Doch die Schuldenbremse wird im kommenden Jahr nur auf dem Papier wieder eingehalten. Verantwortlich dafür ist unter anderem, dass der Bund inzwischen mehrere Schattenhaushalte unterhält, deren Neuverschuldung im offiziellen Haushaltsentwurf nicht vorkommt. Offiziell werden die Schattenhaushalte "Sondervermögen" genannt, doch tatsächlich handelt es sich dabei nicht um Vermögen, sondern um Nebenhaushalte, mit denen der Bund sich im Namen aller Bürger verschulden kann, ohne dass die Schulden im offiziellen Bundeshaushalt auftauchen müssen.

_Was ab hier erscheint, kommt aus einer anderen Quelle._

(* ===== verification/KernelSpec.v ===== *)
(** What the kernel does as a whole: transcripts of its two consoles, the effect
    of interrupts between statements, and the lemmas by which the boot sequence,
    the self-test and the main loop are composed from their components. *)

From S2P Require Import Prelude Machine Vga Preempt Screen Serial Digits Kprintf Pic Panic Idt Pmm PmmSpec Gdt Pit Keyboard Memory Uptime Kernel.

#[local] Open Scope Z_scope.
#[local] Open Scope c_scope.

(** ** Console transcripts *)

Inductive con : Type :=
| Color (fg bg : vga_color_t)
| Say (t : list Z)            (* screen and serial line *)
| Log (t : list Z).           (* serial line only, by [serial_puts] *)

Definition paint (o : con) (v : vga) : vga :=
  match o with Color fg bg => vga_set_color fg bg v | Say t => vga_puts t v | Log _ => v end.

Definition sent (o : con) : list Z :=
  match o with Color _ _ => [] | Say t => t | Log t => crlf t end.

Definition paints (ops : list con) (v : vga) : vga := fold_left (fun v o => paint o v) ops v.
Definition sents (ops : list con) : list Z := flat_map sent ops.

Lemma paints_app a b v : paints (a ++ b) v = paints b (paints a v).
Proof. apply fold_left_app. Qed.
Lemma sents_app a b : sents (a ++ b) = sents a ++ sents b.
Proof. apply flat_map_app. Qed.

(** ** Effects

    [effect0 ops s s'] : from [s] to [s'] the transcript [ops] was written;
    interrupts may have advanced the tick counter and queued key presses, and
    the frame allocator may have changed; nothing else did. *)

(** What every piece of kernel code relies on and keeps. *)
Record sane (s : kernel) : Prop := {
  sane_uart : data_mode s;
  sane_kb : kb_ok (view s);
  sane_ticks : 0 ≤ ticks (view s) < 4294967296
}.

(** Line 0, and no other, runs the tick handler. *)
Definition timer_line (d : idt_state handler) : Prop :=
  ∀ n, 0 ≤ n < 16 → irq_handlers d !!! Z.to_nat n = Some pit_irq0 ↔ n = 0.

(** The timer interrupts taken so far. *)
Definition timer_vectors (tr : list event) : Z :=
  Z.of_nat (length (filter (fun e => e = EVector 32) tr)).

Lemma timer_vectors_app a b : timer_vectors (a ++ b) = timer_vectors a + timer_vectors b.
Proof. unfold timer_vectors. rewrite filter_app, length_app. lia. Qed.

Lemma timer_vector v : timer_vectors [EVector v] = if v =? 32 then 1 else 0.
Proof.
  unfold timer_vectors. cbn. case_decide as Hv; [injection Hv as ->; done|].
  destruct (Z.eqb_spec v 32) as [Hz|]; [by rewrite Hz in Hv|done].
Qed.

(** The clock counts the timer interrupts taken. *)
Definition ticked (s s' : kernel) : Prop :=
  ticks (view s')
  = u32 (ticks (view s) + (timer_vectors (trace (view s')) - timer_vectors (trace (view s)))).

(** The key queue was offered the characters typed; [keys] were taken out of it. *)
Definition keyed (keys : list Z) (s s' : kernel) : Prop :=
  ∃ ks, key_events (trace (view s')) = key_events (trace (view s)) ++ ks ∧
    offered ks (contents (view s)) (keys ++ contents (view s')).

(** No interrupt has been taken: the clock and the keys stand still. *)
Record still (s s' : kernel) : Prop := {
  still_vectors : timer_vectors (trace (view s')) = timer_vectors (trace (view s));
  still_events : key_events (trace (view s')) = key_events (trace (view s));
  still_pit : view (C := pit) s' = view s;
  still_kb : view (C := kb) s' = view s
}.

#[export] Instance still_preorder : PreOrder still.
Proof.
  split; [by intros s|]. intros s1 s2 s3 [V1 E1 P1 B1] [V2 E2 P2 B2].
  by split; rewrite ?V2, ?E2, ?P2, ?B2.
Qed.

Lemma ticked_trans s1 s2 s3 : ticked s1 s2 → ticked s2 s3 → ticked s1 s3.
Proof.
  unfold ticked. intros F1 F2. rewrite F2, F1. unfold u32. rewrite Zplus_mod_idemp_l. f_equal. lia.
Qed.

Lemma keyed_trans k1 k2 s1 s2 s3 : keyed k1 s1 s2 → keyed k2 s2 s3 → keyed (k1 ++ k2) s1 s3.
Proof.
  intros (ks1 & A1 & O1) (ks2 & A2 & O2). exists (ks1 ++ ks2). rewrite A2, A1, app_assoc.
  split; [done|]. rewrite <- app_assoc. by eapply offered_took.
Qed.

Lemma still_ticked s s' : 0 ≤ ticks (view s) < 4294967296 → still s s' → ticked s s'.
Proof. intros Ht [V _ P _]. unfold ticked. by rewrite P, V, Z.sub_diag, Z.add_0_r, u32_id. Qed.

Lemma still_keyed s s' : still s s' → keyed [] s s'.
Proof.
  intros [_ E _ B]. exists []. rewrite E, B, app_nil_r. split; [done|apply offered_none].
Qed.

(** What interrupt handlers and console drivers may change besides the screen and
    the serial line; [background0] allows for the frame allocator, too. The key
    queue is offered the scan codes read meanwhile, the clock counts the timer
    interrupts taken, and with interrupts disabled both stand still. *)
Record background0 (s s' : kernel) : Prop := {
  bg_pics : master_of (trace (view s')) = master_of (trace (view s)) ∧
            slave_of (trace (view s')) = slave_of (trace (view s));
  bg_cpu : ∃ l, view (C := cpu) s' = with_trace (trace (view s) ++ l) (view s);
  bg_gdt : view (C := gdt_state) s' = view s;
  bg_idt : view (C := idt_state handler) s' = view s;
  bg_heap : view (C := heap) s' = view s;
  bg_kb : kb_ok (view s) → kb_ok (view s') ∧ kb_tail (view s') = kb_tail (view s) ∧
          keyed [] s s';
  bg_ticks : 0 ≤ ticks (view s) < 4294967296 →
             0 ≤ ticks (view s') < 4294967296 ∧ (timer_line (view s) → ticked s s');
  bg_calm : if_flag (view s) = false → still s s'
}.

Definition background (s s' : kernel) : Prop :=
  background0 s s' ∧ view (C := pmm) s' = view s.

#[export] Instance background0_preorder : PreOrder background0.
Proof.
  split.
  - intros s. split; try done.
    + exists []. by rewrite app_nil_r, with_trace_id.
    + intros. split; [done|]. split; [done|]. by apply still_keyed.
    + intros. split; [done|]. intros _. by apply still_ticked.
  - intros s1 s2 s3 [[M1 L1] [l1 C1] G1 I1 H1 K1 T1 Q1] [[M2 L2] [l2 C2] G2 I2 H2 K2 T2 Q2]. split.
    + by rewrite M2, L2.
    + exists (l1 ++ l2). by rewrite C2, C1, with_trace_trace, with_trace_twice, app_assoc.
    + by rewrite G2.
    + by rewrite I2.
    + by rewrite H2.
    + intros Hk. destruct (K1 Hk) as (Hk1 & E1 & O1). destruct (K2 Hk1) as (Hk2 & E2 & O2).
      split; [done|]. split; [by rewrite E2|]. exact (keyed_trans [] [] _ _ _ O1 O2).
    + intros Ht. destruct (T1 Ht) as [Ht1 F1]. destruct (T2 Ht1) as [Ht2 F2]. split; [done|].
      intros Hl. apply (ticked_trans _ s2); [by apply F1|]. apply F2. by rewrite I1.
    + intros Hi. transitivity s2; [by apply Q1|]. apply Q2. by rewrite C1.
Qed.

#[export] Instance background_preorder : PreOrder background.
Proof.
  split; [by intros s|]. intros s1 s2 s3 [B1 P1] [B2 P2]. split; [by etransitivity|by rewrite P2].
Qed.

Record effect0 (ops : list con) (s s' : kernel) : Prop := {
  eff_vga : view (C := vga) s' = paints ops (view s);
  eff_uart : uart_of (trace (view s')) = uart_out (sents ops) (uart_of (trace (view s)));
  eff_bg : background0 s s'
}.

Definition effect (ops : list con) (s s' : kernel) : Prop :=
  effect0 ops s s' ∧ view (C := pmm) s' = view s.

Lemma effect0_refl s : effect0 [] s s.
Proof. split; [done|by rewrite uart_out_nil|reflexivity]. Qed.

Lemma effect0_trans a b s1 s2 s3 :
  effect0 a s1 s2 → effect0 b s2 s3 → effect0 (a ++ b) s1 s3.
Proof.
  intros [V1 U1 B1] [V2 U2 B2]. split.
  - by rewrite V2, V1, paints_app.
  - by rewrite U2, U1, uart_out_app, sents_app.
  - by etransitivity.
Qed.

Lemma effect_refl s : effect [] s s.
Proof. split; [apply effect0_refl|done]. Qed.

Lemma effect_trans a b s1 s2 s3 : effect a s1 s2 → effect b s2 s3 → effect (a ++ b) s1 s3.
Proof.
  intros [E1 P1] [E2 P2]. split; [by eapply effect0_trans|by rewrite P2].
Qed.

Lemma effect0_sane ops s s' : effect0 ops s s' → sane s → sane s'.
Proof.
  intros [V U [Pc C G I Hp K T Q]] [Hd Hk Ht]. split; [|by apply K|by apply T].
  unfold data_mode in *. by rewrite U.
Qed.

Lemma background_screen (v : vga) s : background s (put v s).
Proof.
  assert (background s s) as [[Pc C G I Hh K T Q] P] by reflexivity. split; [by split|done].
Qed.

(** Growth of the trace that neither the interrupt controllers nor the clock nor the
    key queue notice. *)
Lemma background_grow l (s : kernel) :
  fold_left (i8259_step 0x20 0x21) l (master_of (trace (view s))) = master_of (trace (view s)) →
  fold_left (i8259_step 0xA0 0xA1) l (slave_of (trace (view s))) = slave_of (trace (view s)) →
  timer_vectors l = 0 → key_events l = [] →
  background s (grow l s).
Proof.
  intros Hm Hs Ht Hk. assert (background0 s s) as [Pc C G I Hh K T Q] by reflexivity.
  assert (timer_vectors (trace (view s) ++ l) = timer_vectors (trace (view s))) as Et
    by (rewrite timer_vectors_app; lia).
  assert (key_events (trace (view s) ++ l) = key_events (trace (view s))) as Ek
    by (by rewrite key_events_app, Hk, app_nil_r).
  assert (still s (grow l s)) as Hst by (split; by rewrite ?trace_grow).
  split; [|done]. split; try done.
  - by rewrite trace_grow, master_app, slave_app.
  - exists l. by rewrite view_grow.
  - intros Hkb. split; [done|]. split; [done|]. by apply still_keyed.
  - intros Hr. split; [done|]. intros _. by apply still_ticked.
Qed.

(** Accesses to ports other than the keyboard's. *)
Lemma on_ports_calm P l :
  P 0x60 = false → on_ports P l → timer_vectors l = 0 ∧ key_events l = [].
Proof.
  intros HP. induction 1 as [|e l He _ [IHt IHk]]; [done|]. change (e :: l) with ([e] ++ l).
  rewrite timer_vectors_app, key_events_app, IHt, IHk. destruct e; try done.
  unfold key_events. cbn. destruct (Z.eqb_spec port 0x60) as [->|]; [by rewrite He in HP|done].
Qed.

(** ** Interrupts *)

(** From [s] to [s'] interrupt handlers ran. *)
Record served (s s' : kernel) : Prop := {
  sv_bg : background s s';
  sv_vga : view (C := vga) s' = view s;
  sv_trace : ∃ l, trace (view s') = trace (view s) ++ l ∧ off_uart l
}.

#[export] Instance served_preorder : PreOrder served.
Proof.
  split.
  - intros s. split; [reflexivity|done|]. exists []. rewrite app_nil_r. split; [done|constructor].
  - intros s1 s2 s3 [B1 V1 (l1 & T1 & O1)] [B2 V2 (l2 & T2 & O2)].
    split; [by etransitivity|by rewrite V2|]. exists (l1 ++ l2). rewrite T2, T1, app_assoc.
    split; [done|]. by apply off_uart_app.
Qed.

Lemma served_effect s s' : served s s' → effect [] s s'.
Proof.
  intros [[B P] V (l & T & O)]. split; [|done]. split; [done| |done].
  by rewrite T, uart_other, uart_out_nil.
Qed.

(** What the dispatcher and the handlers do at the ports: end-of-interrupt commands,
    register selections, and reads. *)
Definition handler_event (e : event) : Prop :=
  match e with
  | EIn p _ => p = 0x20 ∨ p = 0xA0 ∨ p = 0x60
  | EOut p v => (p = 0x20 ∨ p = 0xA0) ∧ Z.testbit v 4 = false
  | _ => False
  end.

Während der Haushaltsentwurf für 2023 nur eine offizielle Neuverschuldung in Höhe von 17,2 Milliarden Euro ausweist, ist sich tatsächlich laut Bundesrechnungshof mehr als viermal so hoch und beläuft sich auf ganze 78,2 Milliarden Euro. Darin enthalten sind 40,5 Milliarden Euro, die der Allgemeinen Rücklage des Bundes aus der Rücklage „Asylbewerber und Flüchtlinge“ zugeführt werden und die ebenfalls über Kredite finanziert werden. Außerdem nehmen der Klima- und Transformationsfonds des Bundes 9,3 Milliarden Euro an neuen Schulden, das Sondervermögen Bundeswehr 8,5 Milliarden Euro und das Sondervermögen Digitale Infrastruktur 2,7 Milliarden Euro an Verbindlichkeiten auf.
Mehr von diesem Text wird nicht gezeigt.